Project Summary/Abstract
A long-held tenet of molecular pharmacology is that the plasma membrane is the sole site of action of external
cues, such as peptide hormones and biogenic amines, which cannot cross this barrier. The centerpiece of this
proposal emerges from my discoveries that a set of receptors long considered to only signal from the plasma
membrane, also signal from subcellular membrane compartments. This compartmentalization of signaling
challenges some of the basic paradigms of signaling regulation. While the existing data already shows that
compartmentalized signaling is a general feature of many membrane receptors, the focus of this proposal is on
β-adrenergic receptors (βARs) class of G Protein Coupled Receptors (GPCRs). βARs control the strength and
frequency of cardiac contraction and disturbances in βAR signaling underlie hypertension and heart failure.
βARs have served as a prototypical receptor whose sites of action are limited to plasma membrane and
removal of the receptors from the plasma membrane has been generally viewed as the mechanism by which
signaling is terminated. Combining sophisticated imaging platforms with conformational biosensor that I
developed, I directly probed activation of βAR and its cognate Gs protein. I discovered that active βAR-Gαs
complex is not restricted to the plasma membrane but is also actively signals at subcellular membrane
compartments such as endosomes and the Golgi. I further showed that impermeable hormones such as
epinephrine/norepinephrine can reach the Golgi membranes through a mechanism facilitated by an organic
cation transporter (OCT3). These findings have uncovered an entirely new regulatory component to βAR
signaling, namely intracellular, compartmentalized signaling.

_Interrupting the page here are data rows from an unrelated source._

Lemma example_reachable : reachable example_state (held_after ∅ (Acquire 40 8192 65536) 8224).
Proof.
  apply (reach_call (s_sba_init zero_bytes) ∅ (Acquire 40 8192 65536) 8224 example_state).
  - constructor. intros q _. apply zero_bytes_untagged.
  - apply (example_args 40). lia.
  - vm_compute. reflexivity.
Qed.

Lemma sba_blocks_safe_witness :
  exists h, pages example_state !! 8192 = Some h /\ s_sba_find_bin 40 = Some (bin h) /\ alloc_count h = 1.
Proof.
  destruct (sba_blocks_safe example_state _ example_reachable) as (_ & _ & Hs & _).
  destruct (Hs 8224 40) as (h & Hh & _ & _ & _ & _ & Hk & Hc); [vm_compute; reflexivity | vm_compute; discriminate |].
  exists h. split; [exact Hh |]. split; [exact Hk |].
  assert (s_sba_find_bin 40 = Some 1%nat) as E by (vm_compute; reflexivity). assert (bin h = 1%nat) as Eb by congruence.
  rewrite Hc, Eb. vm_compute. reflexivity.
Defined.

(** C17: A call changes no byte of a block that another caller holds; what
    reallocation returns starts with the bytes of the old block, as many as both
    sizes allow; and what [calloc] returns is zero. The memory is subject to the
    condition of C16: nobody else writes both tags at the start of a page. *)
Theorem sba_contents_kept s H c p s' :
  reachable s H -> valid s H c -> exec s c = Some (p, s') -> bytes_kept s H c p s'.
Proof.
  intros Hr Hv E. destruct (reachable_inv s H Hr) as [Hi Hst]. destruct (call_good s H c Hi Hst Hv) as (p' & s'' & E' & _ & _ & Hb). congruence.
Qed.

Lemma sba_contents_kept_witness :
  exists p s', exec (s_sba_init zero_bytes) (Calloc 4 10 8192 65536) = Some (p, s') /\ memory s' (p + 39) = 0.
Proof.
  destruct (exec (s_sba_init zero_bytes) (Calloc 4 10 8192 65536)) as [[p s'] |] eqn:E; [| vm_compute in E; discriminate].
  exists p, s'. split; [reflexivity |].
  destruct (sba_contents_kept (s_sba_init zero_bytes) ∅ (Calloc 4 10 8192 65536) p s') as [_ Hz]; [constructor; intros q _; apply zero_bytes_untagged | | exact E |].
  - split; [lia | apply (example_args 40); lia].
  - apply Hz. lia.
Defined.

(** Destroying the allocator gives its pages back with the tags in them: only
    [s_sba_free_to_bin] erases them. *)
Example destroyed_pages_stay_tagged :
  exists s', aws_small_block_allocator_destroy example_state = Some s' /\ pages s' !! 8192 = None
    /\ tags_at s' 8192 = (AWS_SBA_TAG_VALUE, AWS_SBA_TAG_VALUE).
Proof. eexists. split; [vm_compute; reflexivity |]. split; vm_compute; reflexivity. Qed.

(** ** The small block allocator: statistics and destruction *)

Import MathBits Sba.


(** ** The pages of all the bins *)

Definition all_pages (s : sba) : list Z := flat_map bin_pages (bins s).

Lemma pages_from (ps : gmap Z page_header) (l : list sba_bin) (n : nat) :
  (forall k b, l !! k = Some b -> NoDup (bin_pages b) /\ forall p, p ∈ bin_pages b -> exists h, ps !! p = Some h /\ bin h = (n + k)%nat) ->
  NoDup (flat_map bin_pages l) /\ forall p, p ∈ flat_map bin_pages l -> exists h, ps !! p = Some h /\ (n <= bin h)%nat.
Proof.
  revert n. induction l as [| b l IH]; intros n Hl; [split; [apply NoDup_nil_2 | intros p Hp; now apply not_elem_of_nil in Hp] |].
  destruct (Hl 0%nat b eq_refl) as [Hn Hh]. destruct (IH (S n)) as [Hn' Hh'].
  { intros k c Hk. destruct (Hl (S k) c Hk) as [? Hc]. split; [assumption |]. intros p Hp. destruct (Hc p Hp) as (h & E & Eb). exists h. split; [exact E | lia]. }
  cbn [flat_map]. split.
  - apply NoDup_app. split; [exact Hn |]. split; [| exact Hn']. intros p Hp Hq. destruct (Hh p Hp) as (h & E & Eb). destruct (Hh' p Hq) as (h' & E' & Eb').
    assert (h = h') as <- by congruence. lia.
  - intros p [Hp | Hp]%elem_of_app; [destruct (Hh p Hp) as (h & E & Eb) | destruct (Hh' p Hp) as (h & E & Eb)]; exists h; (split; [exact E | lia]).
Qed.

Lemma all_pages_spec s L : sba_ok s L -> NoDup (all_pages s) /\ forall p, p ∈ all_pages s <-> is_Some (pages s !! p).
Proof.
  intros Hs. destruct (pages_from (pages s) (bins s) 0) as [Hn Hh].
  { intros k b Hk. pose proof (so_bin _ _ Hs k b Hk) as Hb. split; [apply (bk_nodup _ _ _ _ Hb) |]. intros p Hp.
    destruct (bk_header _ _ _ _ Hb p Hp) as (h & E & _ & _ & Eb & _). now exists h. }
  split; [exact Hn |]. intros p. split; [intros Hp; destruct (Hh p Hp) as (h & E & _); eauto |]. intros [h Hp].
  destruct (so_pages _ _ Hs p h Hp) as (b & Hb & Hin). apply list_elem_of_In, in_flat_map. exists b. split; [| now apply list_elem_of_In].
  apply list_elem_of_In. now apply list_elem_of_lookup_2 in Hb.
Qed.

Lemma all_pages_count s L : sba_ok s L -> length (all_pages s) = base.size (pages s).
Proof.
  intros Hs. destruct (all_pages_spec s L Hs) as [Hn Hin].
  rewrite <- length_map_to_list, <- (length_map fst (map_to_list (pages s))). apply Permutation_length, NoDup_Permutation; [exact Hn | apply NoDup_fst_map_to_list |].
  intros p. rewrite Hin. split.
  - intros [h Hp]. apply list_elem_of_fmap. exists (p, h). split; [reflexivity |]. now apply elem_of_map_to_list.
  - intros Hp. apply list_elem_of_fmap in Hp as ([q h] & -> & Hp). apply elem_of_map_to_list in Hp. eauto.
Qed.

(** ** Destruction *)

Lemma free_pages_app s l1 l2 : free_pages s (l1 ++ l2) = (s ← free_pages s l1; free_pages s l2).
Proof. revert s. induction l1 as [| p l1 IH]; intros s; [reflexivity |]. cbn [app free_pages]. destruct (s_aligned_free s p); [apply IH | reflexivity]. Qed.

Lemma clean_up_bin_pages s b : clean_up_bin s b = free_pages s (bin_pages b).
Proof.
  unfold clean_up_bin, bin_pages, work_pages. rewrite free_pages_app. destruct (free_pages s (active_pages b)); [| reflexivity]. cbn [mbind option_bind].
  destruct (page_cursor b =? 0); [reflexivity |]. cbn [free_pages]. now destruct (s_aligned_free _ _).
Qed.

Lemma clean_up_bins_pages s l : clean_up_bins s l = free_pages s (flat_map bin_pages l).
Proof.
  revert s. induction l as [| b l IH]; intros s; [reflexivity |]. cbn [clean_up_bins flat_map]. rewrite free_pages_app, clean_up_bin_pages.
  destruct (free_pages s (bin_pages b)); [apply IH | reflexivity].
Qed.

Lemma free_pages_all s l : NoDup l -> (forall p, p ∈ l -> is_Some (pages s !! p)) ->
  exists s', free_pages s l = Some s' /\ parent s' = parent s /\ forall p, pages s' !! p = if decide (p ∈ l) then None else pages s !! p.
Proof.
  revert s. induction l as [| q l IH]; intros s Hn Hin.
  - exists s. split; [reflexivity |]. split; [reflexivity |]. intros p. rewrite decide_False; [reflexivity | apply not_elem_of_nil].
  - apply NoDup_cons in Hn as [Hq Hn]. cbn [free_pages]. unfold s_aligned_free at 1. destruct (Hin q ltac:(left)) as [h Hh]. rewrite Hh. cbn [mbind option_bind].
    destruct (IH (with_memory (with_pages s (delete q (pages s))) (leave_tags q h (memory s))) Hn) as (s' & E & Ep & Hps).
    { intros p Hp. cbn [pages with_memory with_pages]. rewrite lookup_delete_ne by congruence. apply Hin. now right. }
    exists s'. split; [exact E |]. split; [exact Ep |]. intros p. rewrite Hps. cbn [pages with_memory with_pages]. destruct (decide (p ∈ l)) as [Hp | Hp].
    + rewrite decide_True by (now right). reflexivity.
    + destruct (decide (p = q)) as [-> | Hne]; [rewrite decide_True by left; apply lookup_delete_eq |].
      rewrite lookup_delete_ne by congruence. rewrite decide_False; [reflexivity |]. now intros [? | ?]%elem_of_cons.
Qed.

(** ** Counting *)

Definition chunk_bytes (n : Z) : Z := if n <=? s_max_bin_size then match s_sba_find_bin n with Some k => bin_size k | None => 0 end else 0.

(** The bytes of the chunks of the small blocks in use. *)
Definition bytes_in_use (H : held_blocks) : Z := sum_z (map (fun x => chunk_bytes x.2) (map_to_list H)).

(** The small blocks in use. *)
Definition small_blocks (H : held_blocks) : nat := base.size (filter (fun x => x.2 <= s_max_bin_size) H).

Lemma bins_bytes_list (l : list (Z * Z)) : (forall x, x ∈ l -> 1 <= x.2) ->
  sum_z (map (fun k => zlength (map fst (filter (in_bin k) l)) * bin_size k) (seq 0 5)) = sum_z (map (fun x => chunk_bytes x.2) l)
  /\ sum_z (map (fun k => zlength (map fst (filter (in_bin k) l))) (seq 0 5)) = zlength (filter (fun x => x.2 <= s_max_bin_size) l).
Proof.
  induction l as [| x l IH]; intros Hx; [split; reflexivity |]. destruct IH as [IH1 IH2]; [intros y Hy; apply Hx; now right |].
  specialize (Hx x ltac:(left)). cbn [map]. rewrite sum_cons, <- IH1. rewrite (filter_cons (fun x => x.2 <= s_max_bin_size)). unfold chunk_bytes, s_max_bin_size in *.
  destruct (Z.leb_spec x.2 512) as [Hle | Hgt].
  - rewrite decide_True by exact Hle. rewrite zlength_cons, <- IH2. destruct (bin_of_size x.2 ltac:(lia)) as (k & Hk & Hk5 & _). rewrite Hk.
    assert (forall j, zlength (map fst (filter (in_bin j) (x :: l))) = (if decide (k = j) then 1 else 0) + zlength (map fst (filter (in_bin j) l))) as E.
    { intros j. rewrite filter_cons. destruct (decide (k = j)) as [<- | Hne].
      - rewrite decide_True by (now split). cbn [map]. rewrite zlength_cons. ring.
      - rewrite decide_False; [ring |]. intros [_ Ej]. congruence. }
    cbn [seq map]. rewrite !E. destruct k as [| [| [| [| [| k]]]]]; [| | | | | lia];
      repeat (case_decide; try congruence); rewrite !sum_cons; split; ring.
  - rewrite decide_False by lia. rewrite <- IH2.
    assert (forall j, filter (in_bin j) (x :: l) = filter (in_bin j) l) as E by (intros j; rewrite filter_cons_False; [reflexivity |]; intros [Hle _]; lia).
    cbn [seq map]. rewrite !E. split; [ring | reflexivity].
Qed.

Section bytes.
Context (s : sba) (H : held_blocks).
Hypothesis Hi : inv s H.

Lemma held_list x : x ∈ map_to_list H -> 1 <= x.2.
Proof. destruct x as [a n]. intros Hx. apply elem_of_map_to_list in Hx. now apply (iv_sizes _ _ Hi a). Qed.

Lemma in_use_sum : sum_z (map (in_use (chunks_of H)) (seq 0 5)) = bytes_in_use H.
Proof. apply (bins_bytes_list (map_to_list H) held_list). Qed.

Lemma live_sum : sum_z (map (fun k => zlength (chunks_of H k)) (seq 0 5)) = Z.of_nat (small_blocks H).
Proof.
  unfold chunks_of. rewrite (proj2 (bins_bytes_list (map_to_list H) held_list)). unfold small_blocks, zlength. rewrite <- length_map_to_list.
  f_equal. apply Permutation_length, NoDup_Permutation; [apply NoDup_filter, NoDup_map_to_list | apply NoDup_map_to_list |].
  intros [a n]. rewrite list_elem_of_filter, !elem_of_map_to_list, map_lookup_filter_Some. tauto.
Qed.

(** The five bins. *)
Lemma five_bins : exists b0 b1 b2 b3 b4, bins s = [b0; b1; b2; b3; b4].
Proof.
  pose proof (so_sizes _ _ (iv_sba _ _ Hi)) as E. destruct (bins s) as [| b0 [| b1 [| b2 [| b3 [| b4 [| b5 l]]]]]]; try discriminate. now exists b0, b1, b2, b3, b4.
Qed.

Lemma bin_nth k b : bins s !! k = Some b -> size b = bin_size k.
Proof.
  intros Hk. assert (k < 5)%nat as Hk5 by (apply lookup_lt_Some in Hk; now rewrite <- (length_map size), (so_sizes _ _ (iv_sba _ _ Hi)) in Hk).
  destruct (bin_exists s _ k (iv_sba _ _ Hi) Hk5) as (b' & Hb' & E). congruence.
Qed.

Lemma in_use_nonneg L k : 0 <= in_use L k.
Proof. unfold in_use. apply Z.mul_nonneg_nonneg; [unfold zlength; lia |]. do 5 (destruct k as [| k]; [vm_compute; discriminate |]). destruct k; vm_compute; discriminate. Qed.

Lemma bytes_active_eq : bytes_in_use H < 2 ^ 64 -> aws_small_block_allocator_bytes_active s = Some (bytes_in_use H).
Proof.
  intros Hlt. rewrite <- in_use_sum in *. cbn [map seq] in *. rewrite !sum_cons in *. set (L := chunks_of H) in *.
  pose proof (fun k => in_use_nonneg L k) as Hp. pose proof (Hp 0%nat). pose proof (Hp 1%nat). pose proof (Hp 2%nat). pose proof (Hp 3%nat). pose proof (Hp 4%nat).
  change (sum_z []) with 0 in *.
  assert (forall k b used, bins s !! k = Some b -> 0 <= used -> used + in_use L k < 2 ^ 64 -> bin_bytes s used b = Some (used + in_use L k)) as Hbin.
  { intros k b used Hk H0' H1'. apply (bin_bytes_eq s L (iv_sba _ _ Hi) k); auto. now apply bin_nth. }
  destruct five_bins as (b0 & b1 & b2 & b3 & b4 & E). unfold aws_small_block_allocator_bytes_active. rewrite E. cbn [fold_left mbind option_bind].
  rewrite E in Hbin. rewrite (Hbin 0%nat) by (reflexivity || lia). cbn [mbind option_bind]. rewrite (Hbin 1%nat) by (reflexivity || lia). cbn [mbind option_bind].
  rewrite (Hbin 2%nat) by (reflexivity || lia). cbn [mbind option_bind]. rewrite (Hbin 3%nat) by (reflexivity || lia). cbn [mbind option_bind].
  rewrite (Hbin 4%nat) by (reflexivity || lia). f_equal. ring.
Qed.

My long-term goal is to broadly understand the
functional consequence of compartmentalized signaling as a way of integrating cell biology and signaling with
physiology and pathophysiology. To facilitate this process, my laboratory will focus on βAR signaling from
subcellular membrane compartment in regulating cardiac functions. In this proposal we plan to: 1) Elucidate
the molecular and cellular consequences of βAR compartmentalized signaling in mouse-derived
cardiomyocytes, 2) Elucidate the mechanism of activation and inactivation of βARs at different internal
membrane compartments 3) Elucidate the role of compartmentalized signaling in regulating cardiac outputs in
zebrafish. We have developed new tools, using nanobodies, to disrupt receptor/G protein coupling at specific
membrane locations and are combining them with an optogenetic approach to inhibit compartmentalized βARs
signaling in a dose dependent and reversible manner. Currently, GPCRs are among the most heavily sought
after drug targets. Most of these efforts fail to consider that receptor manipulation at different subcellular
compartments can cause vastly different outcomes, a notion that is already hinted at by our preliminary
studies. Thus, our efforts...

## Key facts

- **NIH application ID:** 9996729
- **Project number:** 5R35GM133521-02
- **Recipient organization:** UNIVERSITY OF CALIFORNIA, SAN FRANCISCO
- **Principal Investigator:** Roshanak Irannejad
- **Activity code:** R35 (R01, R21, SBIR, etc.)
- **Funding institute:** NIH
- **Fiscal year:** 2020
- **Award amount:** $403,750
- **Award type:** 5
- **Project period:** 2019-09-01 → 2024-06-30

## Primary source

NIH RePORTER: https://reporter.nih.gov/project-details/9996729

## Citation

> US National Institutes of Health, RePORTER application 9996729, INVESTIGATION OF A NEWLY DISCOVERED ORGANELLE-BASED SIGNALING PARADIGM (5R35GM133521-02). Retrieved via AI Analytics 2026-05-22 from https://api.ai-analytics.org/grant/nih/9996729. Licensed CC0.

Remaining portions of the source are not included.